BEGUM JAAN REVIEW: It’s a good period and story to revisit because even 70-years after Partition, anything around it still piques interest. Then again, here the narrative deals less with the horror of the divide and serves more as an ode to the spiritedness of Begum; widowed in her childhood and sold to a brothel. Also, Mukherji is revisiting his Bengali film Rajkahini(2015).

Coming back to our protagonist – kings, administrators and commoners are hooked onto the pleasures provided by her girls, so Begum with her guile manages to rule. Till, Radcliffe draws the Lakshman-Rekha.

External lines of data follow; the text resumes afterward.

Lemma write_demo_shows_exit : shows_exit demo_options write_demo 0.
Proof.
  split; [done|]. intros a. unfold qual_flags, get_qual. cbn [quals_of write_demo demo_world qual_vec].
  rewrite (lookup_replicate_2 3 _ 0) by lia. change (default [] (Some ?x)) with x.
  destruct (replicate 255 _ !! Z.to_nat a) as [q|] eqn:Hq; [|done].
  apply lookup_replicate in Hq as [-> _]. done.
Qed.

(** Process 11 writes 2 bytes while process 10 is in the middle of a line. *)
Lemma write_call_recorded_witness :
  exists s1 s2, trace_syscall (fun _ _ => demo_reply) demo_options write_demo 1 entry_tracer = Ret 0 s1 /\
    trace_syscall (fun _ _ => demo_reply) demo_options write_demo 1
      (with_regs (call_regs 1 2 [3; 4096; 2]) s1) = Ret 0 s2 /\
    dump_of Shared (log s2) = dump_of Shared (log entry_tracer) ++ [97; 98].
Proof.
  assert (Hes : entry_stop demo_options write_demo 1 Shared Shared entry_tracer (demo_tcb 11 0) 1 0
                  (mk_sysent 3 TRACE_DESC "sys_write" (Some "write"))).
  { split; try reflexivity; [by eexists|discriminate|].
    intros _ p u [= <-] [= <-] _. reflexivity. }
  pose proof (write_call_recorded (fun _ _ => demo_reply) demo_options write_demo 1 Shared Shared
                entry_tracer (demo_tcb 11 0) 1 (mk_sysent 3 TRACE_DESC "sys_write" (Some "write"))
                demo_mem 3 4096 0 0 0 [97; 98] (call_regs 1 2 [3; 4096; 2]) 2 Hes) as H.
  specialize (H write_demo_shows_exit).
  specialize (H eq_refl eq_refl eq_refl eq_refl eq_refl eq_refl write_demo_world eq_refl).
  cbv zeta in H.
  destruct (trace_syscall _ _ _ 1 entry_tracer) as [y1 s1| |]; [|discriminate H|destruct H].
  destruct H as [-> H]. exists s1.
  destruct (trace_syscall _ _ _ 1 _) as [y2 s2| |]; [|discriminate H|destruct H].
  destruct H as (-> & pre & stamp & shown & k & spent & _ & _ & _ & _ & [_ Hd _]).
  exists s2. split; [reflexivity|]. split; [reflexivity|]. rewrite Hd. reflexivity.
Defined.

Vidya invests fully in Begum and her dialogue-baazi (a lot of which is raunchy) will get ceetis. However, the writer-director’s interest level in everything else, falters. A sense of deja-vu pervades as one watches a prostitute staring sightlessly at the celling when “entertaining” a customer; or when sex-workers get sentimental over a child, “because all of them are mothers first and whores later.” Surely these women needed to be fleshed out with more finesse.

Begum’s spunk is infectious though. She resembles a Bengal tigress whether she is defending her body or boundaries. However, trying to retell her virtues through various historical avatars in animation, is far too indulgent. Also conversations between officials of the INC and Muslim League, or for that matter between other cardboard cutouts, is superficial. The cinematographer’s effort to capture the Indo-Pak divide with close-ups in half frames, seems amiss.

The Holi number is peppy with striking visuals. Otherwise having the 11 women in one frame becomes nothing but a screech-fest. Having Vidya in a film is an asset though. She is an audacious actor, who merits an extra half star for her ability to shoulder a film.